A Manu lo echo de menos todos los días. Sé que no está en las universidades, pero me preocupa, sobre todo, que su ejemplo no esté presente en las redacciones.
A la tribu de Manu le quedan dos telediarios.
PD: Como es mi costumbre, he alternado la lectura de la biografía de Manu con otro libro. Sin pretenderlo, y esto es algo que me ocurre con frecuencia, se origina un rico contrapunto entre ambos títulos, algo así como un misterioso mecanismo de compensación. Si estoy leyendo una novela negra, la alterno con un ensayo sobre filosofía. Si me decido por un poemario, lo combino con una obra científica. Estas semanas Leguineche, y sus peripecias de periodista nómada y aguerrido, han convivido con la calma de Sylvain Tesson en su retiro, ascético, a orillas del lago Baikal (La vida simple). Mientras uno se internaba en los peligrosos escenarios de la guerra de los Balcanes o soportaba un duro interrogatorio en Israel, el otro dejaba pasar las horas, en calma, mirando cómo cambiaba la luz de invierno sobre los bosques de una Siberia helada y desierta.

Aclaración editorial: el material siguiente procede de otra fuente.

(* ===== verification/Misc.v ===== *)
(** * RIL helpers: [hardware/ril/reference-ril/misc.c] and [misc.h]

    A [const char *] into a response string is an offset into the string; a
    read past the terminator is [Ub].  [LOGW] has no effect on the state. *)

From S2P Require Import Prelude CString.

(** ** getFirstElementValue

    The document and the tags may be NULL.  The result is the allocated value
    (or NULL) and what was stored through [remainingDocument] (nothing, or the
    rest of the document).  A negative length makes [malloc]/[strncpy] write
    outside the allocation. *)
Definition getFirstElementValue (document elementBeginTag elementEndTag : option bytes)
  (remainingDocument : bool) : outcome (option bytes * option bytes) :=
  match document, elementBeginTag, elementEndTag with
  | Some doc, Some btag, Some etag =>
    match strstr_off doc btag with
    | None => Ret (None, None)
    | Some start =>
      match strstr_off (drop start doc) etag with
      | None => Ret (None, None)
      | Some e =>
        let end_ := (start + e)%nat in
        let n := Z.of_nat (length btag) in
        let m := Z.of_nat end_ - (Z.of_nat start + n) in
        if m <? 0 then Ub
        else Ret (Some (take (Z.to_nat m) (drop (start + length btag) doc)),
                  if remainingDocument then Some (drop (end_ + length etag) doc) else None)
      end
    end
  | _, _, _ => Ret (None, None)
  end.

(** ** strStartsWith *)
Fixpoint strStartsWith (line prefix : bytes) : bool :=
  match line, prefix with
  | l :: line', p :: prefix' => if negb (l =? p) then false else strStartsWith line' prefix'
  | _, [] => true
  | [], _ :: _ => false
  end.

(** ** Hexadecimal *)
Definition char2nib (c : Z) : Z :=
  if (0x30 <=? c) && (c <=? 0x39) then c - 0x30
  else if (0x41 <=? c) && (c <=? 0x46) then c - 0x41 + 0xA
  else if (0x61 <=? c) && (c <=? 0x66) then c - 0x61 + 0xA
  else 0.

Record tlv := mk_tlv { tlv_tag : Z; tlv_data : Z; tlv_end : Z }.

(** [TLV_STREAM_GET]: one byte from two characters, and the advanced stream. *)
Definition TLV_STREAM_GET (buf : bytes) (stream : Z) : outcome (Z * Z) :=
  c0 ← str_rd buf stream;
  c1 ← str_rd buf (stream + 1);
  Ret ((char2nib c0 ≪ 4) .| (char2nib c1 ≪ 0), stream + 2).

(** [end] is only compared with to log a warning. *)
Definition parseTlv (buf : bytes) (stream end_ : Z) : outcome (Z * tlv) :=
  '(tag, stream) ← TLV_STREAM_GET buf stream;
  '(size, stream) ← TLV_STREAM_GET buf stream;
  Ret (0, mk_tlv tag stream (stream + size * 2)).

(** [TLV_DATA(tlv, pos)] *)
Definition TLV_DATA (buf : bytes) (t : tlv) (pos : Z) : outcome Z :=
  c0 ← str_rd buf (tlv_data t + (pos * 2 + 0));
  c1 ← str_rd buf (tlv_data t + (pos * 2 + 1));
  Ret ((char2nib c0 ≪ 4) .| (char2nib c1 ≪ 0)).

Definition nibbles : bytes := s2b "0123456789ABCDEF".

Definition nibble (i : Z) : Z := nth (Z.to_nat i) nibbles 0.

(** The characters the loop stores in [string], before the terminator. *)
Fixpoint hex_text (binary : bytes) : bytes :=
  match binary with
  | [] => []
  | b :: r => nibble (b ≫ 4) :: nibble (b .& 0x0f) :: hex_text r
  end.

(** The result and the stored string; [end < binary] only holds when
    [binary + len] wraps around the address space, which no object does. *)
Definition binaryToString (binary : bytes) : Z * bytes := (0, hex_text binary).

(** ** Lemmas *)

Lemma strStartsWith_spec line prefix :
  strStartsWith line prefix = true <-> exists r, line = prefix ++ r.
Proof.
  revert prefix; induction line as [|l line IH]; intros [|p prefix]; simpl.
  - split; [by exists []|done].
  - split; [done|]. by intros (r & ?).
  - split; [by exists (l :: line)|done].
  - destruct (Z.eqb_spec l p) as [->|Hne]; simpl.
    + rewrite IH. split; intros (r & Hr); exists r; congruence.
    + split; [done|]. intros (r & [= -> _]). done.
Qed.

Lemma strStartsWith_starts line prefix : strStartsWith line prefix = starts prefix line.
Proof.
  apply eq_true_iff_eq. by rewrite strStartsWith_spec, starts_spec.
Qed.

Lemma hex_text_length b : length (hex_text b) = (2 * length b)%nat.
Proof. induction b as [|x b IH]; simpl; lia. Qed.

Lemma hex_text_app a b : hex_text (a ++ b) = hex_text a ++ hex_text b.
Proof. induction a as [|x a IH]; simpl; [done|]. by rewrite IH. Qed.

(** The two characters of a byte decode to it. *)
Definition hex_pair_ok (b : Z) : bool :=
  ((char2nib (nibble (b ≫ 4)) ≪ 4) .| (char2nib (nibble (b .& 0x0f)) ≪ 0)) =? b.

Lemma hex_pair b : is_byte b ->
  (char2nib (nibble (b ≫ 4)) ≪ 4) .| (char2nib (nibble (b .& 0x0f)) ≪ 0) = b.
Proof.
  intros Hb. apply Z.eqb_eq.
  apply (byte_forall hex_pair_ok); [vm_compute; reflexivity|done].
Qed.

Lemma str_rd_in s i : 0 <= i < Z.of_nat (length s) -> str_rd s i = checked (s !! Z.to_nat i).
Proof.
  intros Hi. unfold str_rd.
  by replace ((0 <=? i) && (i <? Z.of_nat (length s))) with true by lia.
Qed.

Lemma str_rd_app s t i :
  0 <= i < Z.of_nat (length s) -> str_rd (s ++ t) i = str_rd s i.
Proof.
  intros Hi. rewrite !str_rd_in by (rewrite ?length_app; lia). by rewrite lookup_app_l by lia.
Qed.

Lemma str_rd_middle pre x post i :
  i = Z.of_nat (length pre) -> str_rd (pre ++ x :: post) i = Ret x.
Proof.
  intros ->. rewrite str_rd_in by (rewrite length_app; simpl; lia).
  by rewrite Nat2Z.id, list_lookup_middle.
Qed.

(** A byte of hexadecimal text, wherever it stands in the buffer. *)
Lemma read_hex_byte pre b post i : is_byte b -> i = Z.of_nat (length pre) ->
  TLV_STREAM_GET (pre ++ hex_text [b] ++ post) i = Ret (b, i + 2).
Proof.
  intros Hb ->. unfold TLV_STREAM_GET. simpl hex_text. simpl app.
  rewrite (str_rd_middle _ _ _ (Z.of_nat (length pre))) by done. cbn [mbind outcome_bind].
  rewrite (cons_middle (nibble (b ≫ 4))), app_assoc.
  rewrite str_rd_middle by (rewrite length_app; simpl; lia). cbn [mbind outcome_bind].
  by rewrite hex_pair.
Qed.

Lemma read_hex_data buf t pos : TLV_DATA buf t pos =
  ('(v, _) ← TLV_STREAM_GET buf (tlv_data t + pos * 2); Ret v).
Proof.
  unfold TLV_DATA, TLV_STREAM_GET.
  replace (tlv_data t + (pos * 2 + 0)) with (tlv_data t + pos * 2) by lia.
  replace (tlv_data t + (pos * 2 + 1)) with (tlv_data t + pos * 2 + 1) by lia.
  destruct (str_rd buf (tlv_data t + pos * 2)); [|done..]. simpl.
  by destruct (str_rd buf (tlv_data t + pos * 2 + 1)).
Qed.

(** One TLV, as bytes. *)
Definition tlv_bytes (tag : Z) (v : bytes) : bytes := tag :: Z.of_nat (length v) :: v.

Lemma parseTlv_hex pre tag size rest i end_ :
  is_byte tag -> is_byte size -> i = Z.of_nat (length pre) ->
  parseTlv (pre ++ hex_text (tag :: size :: []) ++ rest) i end_ =
    Ret (0, mk_tlv tag (i + 4) (i + 4 + size * 2)).
Proof.
  intros Ht Hs ->. unfold parseTlv.
  change (hex_text [tag; size]) with (hex_text [tag] ++ hex_text [size]).
  rewrite <- app_assoc, read_hex_byte by done. cbn [mbind outcome_bind].
  rewrite app_assoc, read_hex_byte.
  - cbn [mbind outcome_bind]. do 2 f_equal. f_equal; lia.
  - done.
  - rewrite length_app, hex_text_length. simpl. lia.
Qed.

Lemma TLV_DATA_hex pre v post tag e pos b :
  bytes_ok v -> v !! pos = Some b ->
  TLV_DATA (pre ++ hex_text v ++ post) (mk_tlv tag (Z.of_nat (length pre)) e)
    (Z.of_nat pos) = Ret b.
Proof.
  intros Hv Hb. apply list_elem_of_split_length in Hb as (v1 & v2 & -> & ->).
  apply Forall_app in Hv as [_ Hv]. apply Forall_cons in Hv as [Hb _].
  rewrite read_hex_data. simpl tlv_data.
  rewrite cons_middle, !hex_text_app, <- !app_assoc, app_assoc.
  rewrite read_hex_byte; [done|done|].
  rewrite length_app, hex_text_length. lia.
Qed.

(** ** Properties *)

(** [getFirstElementValue] on a document that holds the begin tag: with
    [start] its first occurrence and [e] the distance from there to the first
    occurrence of the end tag, the value is the text strictly between the two
    tags and the remaining document starts right after the end tag, provided
    the end tag does not start inside the begin tag. *)
Theorem getFirstElementValue_between (pre btag v etag rest : bytes) (rem : bool) :
  (forall k, (k < length pre)%nat -> starts btag (drop k (pre ++ btag ++ v ++ etag ++ rest)) = false) ->
  (forall k, (k < length btag + length v)%nat -> starts etag (drop k (btag ++ v ++ etag ++ rest)) = false) ->
  getFirstElementValue (Some (pre ++ btag ++ v ++ etag ++ rest)) (Some btag) (Some etag) rem =
    Ret (Some v, if rem then Some rest else None).
Proof.
  intros Hb He. unfold getFirstElementValue.
  rewrite (strstr_off_first _ btag (length pre))
    by (rewrite ?drop_app_length, ?length_app, ?starts_app; first [done | lia]).
  rewrite drop_app_length.
  rewrite (strstr_off_first _ etag (length btag + length v));
    [| |done|rewrite !length_app; lia].
  - replace (Z.of_nat (length pre + (length btag + length v)) - (Z.of_nat (length pre) + Z.of_nat (length btag)))
      with (Z.of_nat (length v)) by lia.
    destruct (Z.ltb_spec (Z.of_nat (length v)) 0); [lia|]. rewrite Nat2Z.id.
    f_equal. f_equal.
    + rewrite app_assoc, (drop_app_exact (pre ++ btag)) by (rewrite length_app; lia).
      by rewrite take_app_length.
    + destruct rem; [|done]. f_equal.
      rewrite !app_assoc. apply drop_app_exact. rewrite !length_app. lia.
  - rewrite app_assoc, drop_app_exact by (rewrite length_app; lia). apply starts_app.
Qed.

Lemma getFirstElementValue_between_witness :
  getFirstElementValue (Some (s2b "+COPS: (2,1),(3)")) (Some (s2b "(")) (Some (s2b ")")) true =
    Ret (Some (s2b "2,1"), Some (s2b ",(3)")).
Proof.
  apply (getFirstElementValue_between (s2b "+COPS: ") (s2b "(") (s2b "2,1") (s2b ")") (s2b ",(3)") true).
  - intros k Hk. simpl in Hk. do 7 (destruct k as [|k]; [reflexivity|]). lia.
  - intros k Hk. simpl in Hk. do 4 (destruct k as [|k]; [reflexivity|]). lia.
Defined.

(** The hexadecimal text [binaryToString] writes for any bytes is two
    characters per byte, and [TLV_DATA]/[char2nib] read every byte of it back,
    wherever the text stands in the response. *)
Theorem binaryToString_roundtrip (pre v post : bytes) (tag e : Z) (pos : nat) (b : Z) :
  bytes_ok v -> v !! pos = Some b ->
  binaryToString v = (0, hex_text v) /\ length (hex_text v) = (2 * length v)%nat /\
  TLV_DATA (pre ++ snd (binaryToString v) ++ post)
    (mk_tlv tag (Z.of_nat (length pre)) e) (Z.of_nat pos) = Ret b.
Proof. intros Hv Hb. split; [done|]. split; [apply hex_text_length|by apply TLV_DATA_hex]. Qed.

Lemma binaryToString_roundtrip_witness :
  binaryToString [0x62; 0xA5] = (0, s2b "62A5") /\
  TLV_DATA (s2b "XY" ++ snd (binaryToString [0x62; 0xA5]) ++ s2b "00") (mk_tlv 0 2 6) 1 = Ret 0xA5.
Proof.
  split; [reflexivity|].
  apply (binaryToString_roundtrip (s2b "XY") [0x62; 0xA5] (s2b "00") 0 6 1 0xA5);
    [repeat constructor; done|reflexivity].
Defined.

Curiosamente, al final ambos libros han llegado al mismo punto germinal, al elogio del silencio. Quién diría que el locuaz Manu, el lector voraz, el inquieto periodista ávido de aventuras, el parrandero que reunía en su ático a la bohemia del periodismo madrileño, terminaría refugiándose en el paisaje, minimalista, de la Guadalajara más rural, en la paz de La Alcarria, entre paisanos con los que jugar al mus.
“Mi patria es esa en la que me esperan el pan y el vino. Ver pasar las nubes y escuchar a Los Panchos” (La felicidad de la tierra, Manu Leguineche).

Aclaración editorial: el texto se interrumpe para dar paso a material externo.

(** [buf] is the object [data] points to, of at least [len] bytes; [malloc_ok]
    whether the allocation succeeds. *)
Definition SMS3GPP2_TransportLayer_Deserialize (buf : bytes) (len : Z) (malloc_ok : bool)
  : outcome SMS3GPP2TransportLayer_t :=
  _ ← c_assert (0 <? len);
  _ ← c_assert malloc_ok;
  t ← arr_rd buf 0;
  sms_loop (Z.to_nat len) buf 1 len (set_msgType t sms_zero).

(** ** Serializer *)

Definition SMS3GPP2_char2DTMF4BitIdx (digit : Z) : Z :=
  if (49 <=? digit) && (digit <=? 57) then digit .& 0xf
  else if digit =? 48 then 10
  else if digit =? 42 then 11
  else if digit =? 35 then 12
  else 0.

(** [for (digitPos = 0; digitPos < numOfFields; digitPos++)], [n] rounds left:
    the bytes completed from here on, the last one still at [*buffer]. *)
Fixpoint put_digits (n : nat) (addr : bytes) (digitPos cur : Z) : outcome bytes :=
  match n with
  | O => Ret [cur]
  | S n =>
    digitIdx ← arr_rd addr digitPos;
    if digitPos mod 2 =? 0 then
      put_digits n addr (digitPos + 1) (u8 (cur .| (digitIdx ≪ 2)))
    else
      let cur := u8 (cur .| ((digitIdx ≫ 2) .& 0x3)) in
      rest ← put_digits n addr (digitPos + 1) (u8 ((digitIdx .& 0x3) ≪ 6));
      Ret (cur :: rest)
  end.

Definition SMS3GPP2_TransportLayer_Addr_Serialize (addrTypeTag : Z) (a : SMS3GPP2Address_t)
  (bufferLen : Z) : outcome (bytes * Z) :=
  let mode := u8 ((digitMode a .& 0x1) ≪ 7) in
  let mode := u8 (mode .| ((numberMode a .& 0x1) ≪ 6)) in
  let mode := u8 (mode .| ((numOfFields a ≫ 2) .& 0x3f)) in
  let cur := u8 ((numOfFields a .& 0x3) ≪ 6) in
  _ ← c_assert (digitMode a =? SMS3GPP2Address_DigitMode_4BitDTMF);
  digits ←
    (if digitMode a =? SMS3GPP2Address_DigitMode_4BitDTMF
     then put_digits (Z.to_nat (numOfFields a)) (address a) 0 cur
     else Ret [cur]);
  let v := mode :: digits in
  let l := u8 (Z.of_nat (length v)) in
  let bufferLen := u32 (bufferLen - (l + 2)) in
  _ ← c_assert (0 <=? bufferLen);
  Ret (u8 addrTypeTag :: l :: v, bufferLen).

Definition SMS3GPP2_TransportLayer_MsgInd_Serialize (teleInd bufferLen : Z)
  : outcome (bytes * Z) :=
  let bufferLen := u32 (bufferLen - 3) in
  let '(v, bufferLen) := putU16 teleInd bufferLen in
  _ ← c_assert (0 <=? bufferLen);
  Ret (SMS3GPP2TransTag_TeleserviceIdentifier :: 2 :: v, bufferLen).

(** The three optional parts of [SMS3GPP2_TransportLayer_Serialize]. *)
Definition put_reply (m : SMS3GPP2TransportLayer_t) (bufferLen : Z) : outcome (bytes * Z) :=
  if ctrue (optinalFieldsBitmap m .& SMS3GPP2TransOpt_BearerReplyOption) then
    let bufferLen := u32 (bufferLen - 3) in
    _ ← c_assert (0 <=? bufferLen);
    Ret ([SMS3GPP2TransTag_BearerReplyOption; 1; u8 ((reply_seq m .& 0x3f) ≪ 2)], bufferLen)
  else Ret ([], bufferLen).

Definition put_cause (m : SMS3GPP2TransportLayer_t) (bufferLen : Z) : outcome (bytes * Z) :=
  if ctrue (optinalFieldsBitmap m .& SMS3GPP2TransOpt_CauseCodesOption) then
    let c := causeCodes m in
    let none := error_class c =? SMS3GPP2CauseCodes_ErrorClass_no_error in
    let b := u8 (((cc_reply_seq c .& 0x3f) ≪ 2) .| (error_class c .& 0x3)) in
    let bufferLen := u32 (bufferLen - (if none then 3 else 4)) in
    _ ← c_assert (0 <=? bufferLen);
    Ret ([SMS3GPP2TransTag_BearerReplyOption; if none then 1 else 2; b] ++
         (if none then [] else [cause_code c]), bufferLen)
  else Ret ([], bufferLen).

Definition put_bearer (m : SMS3GPP2TransportLayer_t) (bufferLen : Z) : outcome (bytes * Z) :=
  if ctrue (optinalFieldsBitmap m .& SMS3GPP2TransOpt_BearerDataOption) then
    if Z.of_nat (length (bearerData m)) <? bearerDataLen m then Ub
    else
      let bufferLen := u32 (bufferLen - bearerDataLen m) in
      _ ← c_assert (0 <=? bufferLen);
      Ret ([SMS3GPP2TransTag_BearerData; u8 (bearerDataLen m)] ++
           take (Z.to_nat (bearerDataLen m)) (bearerData m), bufferLen)
  else Ret ([], bufferLen).

(** The bytes written from [buffer] on, and the final [*bufferLen]; the C
    result is always 0.  Nothing compares the writes with [*bufferLen]: the
    caller's buffer must have room for them. *)
Definition SMS3GPP2_TransportLayer_Serialize (m : SMS3GPP2TransportLayer_t) (bufferLen : Z)
  : outcome (bytes * Z) :=
  let bufferLen := u32 (bufferLen - 1) in
  '(tele, bufferLen) ←
    SMS3GPP2_TransportLayer_MsgInd_Serialize (teleserviceIndetifier m) bufferLen;
  '(dest, bufferLen) ←
    SMS3GPP2_TransportLayer_Addr_Serialize SMS3GPP2TransTag_DestinationAddress
      (destinationAddress m) bufferLen;
  '(reply, bufferLen) ← put_reply m bufferLen;
  '(cause, bufferLen) ← put_cause m bufferLen;
  '(bearer, _) ← put_bearer m bufferLen;
  let out := u8 (msgType m) :: tele ++ dest ++ reply ++ cause ++ bearer in
  Ret (out, u32 (Z.of_nat (length out))).

(** ** Construction *)

(** [memcpy] of the whole structure, then of the bearer data over itself. *)
Definition SMS3GPP2_TransportLayer_copy (m : SMS3GPP2TransportLayer_t) (malloc_ok : bool)
  : outcome SMS3GPP2TransportLayer_t :=
  _ ← c_assert malloc_ok;
  if ctrue (optinalFieldsBitmap m .& SMS3GPP2TransOpt_BearerDataOption) then
    d ← copy_in (bearerData m) (bearerData m) 0 (bearerDataLen m);
    Ret (set_bearer (bearerDataLen m) d m)
  else Ret m.

(** [strncpy(dst, s, n)] on an array of [n] bytes. *)
Definition strncpy_array (s : bytes) (n : nat) : bytes :=
  take n s ++ replicate (n - length s) 0.

(** The fields the function does not set keep what the stack held: [junk]. *)
Definition SMS3GPP2_CreateStandardMoAcknowledgeSMS (junk : SMS3GPP2TransportLayer_t)
  (destination : bytes) (replySeq errorClass causeCode : Z) (malloc_ok : bool)
  : outcome SMS3GPP2TransportLayer_t :=
  let dest := mk_addr SMS3GPP2Address_DigitMode_4BitDTMF SMS3GPP2Address_NumberMode_ANSIT1607
                (u8 (Z.of_nat (length destination)))
                (strncpy_array destination (Z.to_nat MAX_NUM_OF_ADDRESS_FIELDS)) in
  let cause := mk_cause replySeq errorClass
    (if negb (errorClass =? SMS3GPP2CauseCodes_ErrorClass_no_error) then causeCode
     else cause_code (causeCodes junk)) in
  SMS3GPP2_TransportLayer_copy
    (mk_sms SMS3GPP2TransMsgType_Acknowledge TeleserviceCDMACellularMessaging
       (originatingAddress junk) dest (bearerDataLen junk) (bearerData junk)
       SMS3GPP2TransOpt_CauseCodesOption (reply_seq junk) cause) malloc_ok.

No fue hombre de oropeles (*), aunque recibió todos los galardones a los que puede aspirar un informador, pero es que, si quedaba alguna pompa, en su último tránsito se deshizo de todos aquellos brillos y aquellos ruidos, de esa hoguera de las vanidades que a tantos achicharra. Si le invadió alguna nostalgia fue la del tiempo desaprovechado, ese que podría haber ocupado en ver pasar las nubes y escuchar a Los Panchos.
“Al pasar el tiempo te preguntas cómo pudiste dejar que pasaran en blanco los días […] Lo sabrás cuando ya hayan pasado. Te invade una sensación de pérdida” (Manu Leguineche).

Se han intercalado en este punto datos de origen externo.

(* ===== verification/AtChannel.v ===== *)
(** * AT command channel: [atchannel.c] of [reference-ril] and of [altair-ril]

    The state the command thread and the reader thread share under
    [s_commandmutex], and the operations on it.  The two copies of the file
    differ in one branch of [processLine], in the handshake timeout and in one
    more mutex; a [variant] selects the copy.

    The mutex is released only inside [pthread_cond_wait]: a command is a
    function of what happens during each of its waits ([action]s of the other
    threads, then a wake-up or a timeout).  [write] answers from a script. *)

From S2P Require Import Prelude CString AtTok Misc.

Inductive variant := Reference | Altair.

(** ** Data ([atchannel.h]) *)

Definition AT_ERROR_GENERIC : Z := -1.
Definition AT_ERROR_COMMAND_PENDING : Z := -2.
Definition AT_ERROR_CHANNEL_CLOSED : Z := -3.
Definition AT_ERROR_TIMEOUT : Z := -4.
Definition AT_ERROR_INVALID_THREAD : Z := -5.
Definition AT_ERROR_INVALID_RESPONSE : Z := -6.

Inductive ATCommandType := NO_RESULT | NUMERIC | SINGLELINE | MULTILINE.

#[export] Instance ATCommandType_eq_dec : EqDecision ATCommandType.
Proof. solve_decision. Defined.

(** [p_intermediates] is the linked list, head first. *)
Record ATResponse := mk_at_response {
  success : Z;
  finalResponse : option bytes;
  p_intermediates : list bytes }.

Definition CME_ERROR_NON_CME : Z := -1.
Definition CME_SUCCESS : Z := 0.

(** What the channel does that others see. *)
Inductive event :=
| EvUnsol (s : bytes) (sms_pdu : option bytes)  (** the unsolicited handler runs *)
| EvWrite (d : bytes)                           (** bytes sent to the radio *)
| EvSignal                                      (** [pthread_cond_signal] *)
| EvCloseFd (fd : Z)
| EvTimeoutCallback
| EvReaderClosedCallback
| EvSleep (msec : Z).

(** The answer of one [write] call. *)
Inductive write_answer := Wrote (n : nat) | WriteEintr | WriteError.

Record at_state := mk_at {
  s_fd : Z;
  s_unsolHandler : bool;
  s_readerClosed : Z;
  s_type : ATCommandType;
  s_responsePrefix : option bytes;
  s_smsPDU : option bytes;
  sp_response : option ATResponse;
  s_onTimeout : bool;
  s_onReaderClosed : bool;
  wq : list write_answer;
  evs : list event }.

Definition set_fd v s := mk_at v (s_unsolHandler s) (s_readerClosed s) (s_type s)
  (s_responsePrefix s) (s_smsPDU s) (sp_response s) (s_onTimeout s) (s_onReaderClosed s) (wq s) (evs s).
Definition set_readerClosed v s := mk_at (s_fd s) (s_unsolHandler s) v (s_type s)
  (s_responsePrefix s) (s_smsPDU s) (sp_response s) (s_onTimeout s) (s_onReaderClosed s) (wq s) (evs s).
Definition set_smsPDU v s := mk_at (s_fd s) (s_unsolHandler s) (s_readerClosed s) (s_type s)
  (s_responsePrefix s) v (sp_response s) (s_onTimeout s) (s_onReaderClosed s) (wq s) (evs s).
Definition set_response v s := mk_at (s_fd s) (s_unsolHandler s) (s_readerClosed s) (s_type s)
  (s_responsePrefix s) (s_smsPDU s) v (s_onTimeout s) (s_onReaderClosed s) (wq s) (evs s).
Definition set_command t p pdu r s := mk_at (s_fd s) (s_unsolHandler s) (s_readerClosed s) t
  p pdu r (s_onTimeout s) (s_onReaderClosed s) (wq s) (evs s).
Definition set_io w e s := mk_at (s_fd s) (s_unsolHandler s) (s_readerClosed s) (s_type s)
  (s_responsePrefix s) (s_smsPDU s) (sp_response s) (s_onTimeout s) (s_onReaderClosed s) w e.
Definition emit (e : event) (s : at_state) : at_state := set_io (wq s) (evs s ++ [e]) s.

(** ** Classification of lines *)

Definition s_finalResponsesError : list bytes :=
  [s2b "ERROR"; s2b "+CMS ERROR:"; s2b "+CME ERROR:"; s2b "NO CARRIER";
   s2b "NO ANSWER"; s2b "NO DIALTONE"].

Definition isFinalResponseError (line : bytes) : bool :=
  existsb (strStartsWith line) s_finalResponsesError.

(*) Su biografía en Wikipedia ocupa 5 (cinco) líneas. Invito a compararla con la de algunos colegas, intrascendentes, que han tenido la osadía de ofrecernos su perfil en la «enciclopedia de contenido libre» consumiendo párrafos y párrafos. Algo parecido a esos currículos adolescentes que uno infla sin pudor, convirtiendo la asistencia a una charla en «curso de postgrado», el chapurreo de inglés en «conocimiento avanzado» del idioma y una mención en el concurso de redacciones del colegio en «temprano galardón literario». Los impostores, como en tantas otras parcelas de la vida, también abundan en este gremio.